啤酒是人们生活中常见的食品，而且目前我国的啤酒产量很大，啤酒的种类也很多。众所周知，啤酒是通过发酵得到的，其中扮演着重要角色的就是乳酸杆菌。啤酒的主要原料啤酒花中含有一定量的异A酸，这种酸有一定的抑菌作用，但是乳酸杆菌特别是乳杆菌对这种酸的存在有很大的影响，有日本学者认为啤酒的腐败与乳杆菌有直接关系。经过研究发现，软杆菌上能够抑制异A酸生长的是一种horA基因，而能够引起啤酒变质的乳杆菌几乎都含有这种基因，从而证明了horA基因对啤酒花存在一定的抗性。在得到这个结论之后，日本的科研人员立刻根据horA的基因顺序合成了特异性引物，再加上DNA聚合酶和乳杆菌的DNA提取液，利用电泳对最后的产物进行检测，得到的结论与之前他们调配的浓度十分接近，由此啤酒中的腐败菌检测手段被研发出来，这种方法检测时间只需要6 h，而传统的平板培养方法至少需要3 d，在效率上有了很大的提高。

3 结语

食品的检测在朝着高效、快捷、方便的方向发展，PCR技术无疑是满足以上需求的。
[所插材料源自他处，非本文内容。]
(* ===== verification/Bootstrap.v ===== *)
(** * Plugin bootstrap

    [crates/kernel/src/bootstrap.rs]: a policy decides which ready plugins of an
    activation plan are applied automatically, and the report says what became
    of each candidate. *)

From S2P Require Import Prelude RustStr RustPath Contracts Integration Plugin PluginIr.

Record BootstrapPolicy : Type := {
  bp_allow_http_json_auto_apply : bool;
  bp_allow_process_stdio_auto_apply : bool;
  bp_allow_native_ffi_auto_apply : bool;
  bp_allow_wasm_component_auto_apply : bool;
  bp_allow_mcp_server_auto_apply : bool;
  bp_allow_acp_bridge_auto_apply : bool;
  bp_allow_acp_runtime_auto_apply : bool;
  bp_block_unverified_high_risk_auto_apply : bool;
  bp_enforce_ready_execution : bool;
  bp_max_tasks : Z;
}.

Definition BootstrapPolicy_default : BootstrapPolicy := {|
  bp_allow_http_json_auto_apply := true;
  bp_allow_process_stdio_auto_apply := false;
  bp_allow_native_ffi_auto_apply := false;
  bp_allow_wasm_component_auto_apply := false;
  bp_allow_mcp_server_auto_apply := false;
  bp_allow_acp_bridge_auto_apply := false;
  bp_allow_acp_runtime_auto_apply := false;
  bp_block_unverified_high_risk_auto_apply := false;
  bp_enforce_ready_execution := false;
  bp_max_tasks := 256 |}.

Inductive BootstrapTaskStatus : Type :=
| Applied
| DeferredUnsupportedAutoApply
| SkippedNotReady
| SkippedByPolicyLimit.

#[export] Instance BootstrapTaskStatus_eq_dec : EqDecision BootstrapTaskStatus.
Proof. solve_decision. Defined.

Record BootstrapTask : Type := {
  bt_plugin_id : string;
  bt_source_path : string;
  bt_trust_tier : PluginTrustTier;
  bt_compatibility_mode : PluginCompatibilityMode;
  bt_compatibility_shim : option PluginCompatibilityShim;
  bt_bridge_kind : PluginBridgeKind;
  bt_adapter_family : string;
  bt_bootstrap_hint : string;
  bt_status : BootstrapTaskStatus;
  bt_reason : string;
}.

Record BootstrapReport : Type := {
  br_total_tasks : Z;
  br_applied_tasks : Z;
  br_deferred_tasks : Z;
  br_skipped_tasks : Z;
  br_blocked : bool;
  br_block_reason : option string;
  br_applied_plugin_keys : gset (string * string);
  br_tasks : list BootstrapTask;
}.

Definition BootstrapReport_default : BootstrapReport := {|
  br_total_tasks := 0; br_applied_tasks := 0; br_deferred_tasks := 0; br_skipped_tasks := 0;
  br_blocked := false; br_block_reason := None; br_applied_plugin_keys := ∅; br_tasks := [] |}.

Definition bridge_auto_apply_allowed (bridge : PluginBridgeKind) (policy : BootstrapPolicy) : bool :=
  match bridge with
  | HttpJson => bp_allow_http_json_auto_apply policy
  | ProcessStdio => bp_allow_process_stdio_auto_apply policy
  | NativeFfi => bp_allow_native_ffi_auto_apply policy
  | WasmComponent => bp_allow_wasm_component_auto_apply policy
  | McpServer => bp_allow_mcp_server_auto_apply policy
  | AcpBridge => bp_allow_acp_bridge_auto_apply policy
  | AcpRuntime => bp_allow_acp_runtime_auto_apply policy
  | UnknownBridge => false
  end.

Definition plugin_bridge_is_high_risk_auto_apply (bridge : PluginBridgeKind) : bool :=
  match bridge with
  | ProcessStdio | NativeFfi | WasmComponent | McpServer | AcpBridge | AcpRuntime => true
  | HttpJson | UnknownBridge => false
  end.

Definition bootstrap_task (c : PluginActivationCandidate) (status : BootstrapTaskStatus)
    (reason : string) : BootstrapTask := {|
  bt_plugin_id := pa_plugin_id c; bt_source_path := pa_source_path c;
  bt_trust_tier := pa_trust_tier c; bt_compatibility_mode := pa_compatibility_mode c;
  bt_compatibility_shim := pa_compatibility_shim c; bt_bridge_kind := pa_bridge_kind c;
  bt_adapter_family := pa_adapter_family c; bt_bootstrap_hint := pa_bootstrap_hint c;
  bt_status := status; bt_reason := reason |}.

(** A task is pushed and its counter goes up; an applied one leaves its key. *)
Definition push_task (t : BootstrapTask) (r : BootstrapReport) : BootstrapReport :=
  let bump (b : bool) (n : Z) : Z := if b then u64_saturating_add n 1 else n in
  let applied := bool_decide (bt_status t = Applied) in
  let deferred := bool_decide (bt_status t = DeferredUnsupportedAutoApply) in
  {| br_total_tasks := u64_saturating_add (br_total_tasks r) 1;
     br_applied_tasks := bump applied (br_applied_tasks r);
     br_deferred_tasks := bump deferred (br_deferred_tasks r);
     br_skipped_tasks := bump (negb applied && negb deferred) (br_skipped_tasks r);
     br_blocked := br_blocked r;
     br_block_reason := br_block_reason r;
     br_applied_plugin_keys :=
       if applied then {[(bt_source_path t, bt_plugin_id t)]} ∪ br_applied_plugin_keys r
       else br_applied_plugin_keys r;
     br_tasks := br_tasks r ++ [t] |}.

(** One candidate: its task, and the ready candidates handled so far. *)
Definition decide_task (policy : BootstrapPolicy) (ready_handled : Z) (c : PluginActivationCandidate)
  : BootstrapTask * Z :=
  if negb (bool_decide (pa_status c = ActivationReady)) then
    (bootstrap_task c SkippedNotReady "activation status is not ready", ready_handled)
  else if (bp_max_tasks policy <=? ready_handled)%Z then
    (bootstrap_task c SkippedByPolicyLimit
       ("max bootstrap task limit reached: " +:+ fmt_dec (bp_max_tasks policy)), ready_handled)
  else
    let ready_handled := u64_saturating_add ready_handled 1 in
    if bp_block_unverified_high_risk_auto_apply policy &&
       bool_decide (pa_trust_tier c = TrustUnverified) &&
       plugin_bridge_is_high_risk_auto_apply (pa_bridge_kind c) then
      (bootstrap_task c DeferredUnsupportedAutoApply
         "bridge is ready but auto-apply is blocked by bootstrap trust policy for unverified high-risk plugins",
       ready_handled)
    else if bridge_auto_apply_allowed (pa_bridge_kind c) policy then
      (bootstrap_task c Applied "bridge is allowed for automatic bootstrap apply", ready_handled)
    else
      (bootstrap_task c DeferredUnsupportedAutoApply
         "bridge is ready but auto-apply is disabled by bootstrap policy", ready_handled).

Definition bootstrap_candidate (policy : BootstrapPolicy) (s : BootstrapReport * Z)
    (c : PluginActivationCandidate) : BootstrapReport * Z :=
  let (r, ready_handled) := s in
  let (t, ready_handled) := decide_task policy ready_handled c in
  (push_task t r, ready_handled).

Definition PluginBootstrapExecutor_execute (plan : PluginActivationPlan) (policy : BootstrapPolicy)
  : BootstrapReport :=
  let r := (fold_left (bootstrap_candidate policy) (ap_candidates plan) (BootstrapReport_default, 0%Z)).1 in
  if bp_enforce_ready_execution policy && (0 <? br_deferred_tasks r)%Z then {|
    br_total_tasks := br_total_tasks r; br_applied_tasks := br_applied_tasks r;
    br_deferred_tasks := br_deferred_tasks r; br_skipped_tasks := br_skipped_tasks r;
    br_blocked := true;
    br_block_reason := Some ("bootstrap policy blocked " +:+ fmt_dec (br_deferred_tasks r) +:+
                             " ready plugin(s) that were not auto-applied");
    br_applied_plugin_keys := br_applied_plugin_keys r; br_tasks := br_tasks r |}
  else r.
但实际上，PCR技术还存在着一定的缺陷，如对于细胞内存在能够破坏聚合酶的真细菌就无法使用该技术。但是，相信在不久的将来，PCR技术一定可以完善自身，不再仅仅局限于食物的微生物检测，人体免疫学、分子生物学都有可能使用到PCR技术。

[1]李 勤，盛占武，孙志高，等.实时荧光定量PCR技术在食品微生物检测和研究中的应用[J].四川食品与发酵，2010，42（5）：9-12.

[2]徐 岩，张丽萍，顾国贤.聚合酶链式反应（PCR）技术鉴定啤酒腐败菌的最新进展[J].酿酒科技，2000，27（5）：71-74.